TASK TO CARRY OUT >> Every line from the first in the listing below to the line containing "one the writers" is to be repeated exactly, and no line past it.

DATA TO USE >>
(* ===== verification/MutationCommit.v ===== *)
(** * The planner and the writers agree

    [session]: the sets edits and commits reach, from an empty set or a probed
    one.  A set that satisfies [plan_ok] and names no empty type is one the writers
    accept on a device of the size it was planned for, and the prober reads it
    back; [commit_mut] records slots the next commit keeps. *)
From S2P Require Import Prelude Bytes Device Table Rules Slots Mbr MbrCodec MbrDisk GptWrite GptCodec GptDisk.
From S2P Require Import GptRoundTrip Hybrid Mutation MutationPlan MutationProbe.
From S2P Require Gpt Probe.

(** ** What the writers ask of a plan *)
Definition names_types (s : PartitionSet) : Prop :=
  Forall (λ p, match p_kind p with KindGpt t _ => t ≠ type_guids.UNUSED | _ => True end) (partitions s).

Lemma multiple_of_divide a b : 0 < b → (b | a) → is_multiple_of a b = true.
Proof. intros Hb Hd. unfold is_multiple_of. apply Z.eqb_eq. by apply Z.mod_divide; [lia|]. Qed.

Lemma plan_gpt_accepts s first last : plan_ok s → table_kind s = TableGpt → names_types s →
  GptWrite.geometry.usable_range (gpt_geometry s) (disk_size s / SECTOR_SIZE) = Ok (first, last) →
  gpt_accepts (partitions s) (gpt_geometry s) (disk_size s / SECTOR_SIZE) first last.
Proof.
  intros [Hd Hg _ Ht Hs Hk Hdis Hc [Hn1 Hn2]] Ek Hty Hu.
  assert (usable_range s = (first, last)) as Er by (unfold usable_range; by rewrite Ek, Hu).
  unfold taken_spans, taken_slots, slots_of in *. rewrite Ek in *. rewrite Er in Hs.
  rewrite app_nil_r in Hdis. constructor; try done.
  - apply list.Forall_forall. intros p Hp. pose proof (Forall_in _ _ _ Hs Hp) as (Hl & Hd1 & Hd2 & He & Hr).
    destruct (Forall_in _ _ _ Hk Hp) as [(t & a & Ekd) _]. pose proof (Forall_in _ _ _ Hty Hp) as Hne.
    cbn beta in Hne. rewrite Ekd in Hne. split_and!; try done; try (by apply multiple_of_divide).
    by exists t, a.
  - eapply Forall_impl; [exact Hk|]. by intros p [_ ?].
Qed.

FINISHED EXERCISE >>
(* ===== verification/MutationCommit.v ===== *)
(** * The planner and the writers agree

    [session]: the sets edits and commits reach, from an empty set or a probed
    one.  A set that satisfies [plan_ok] and names no empty type is one the writers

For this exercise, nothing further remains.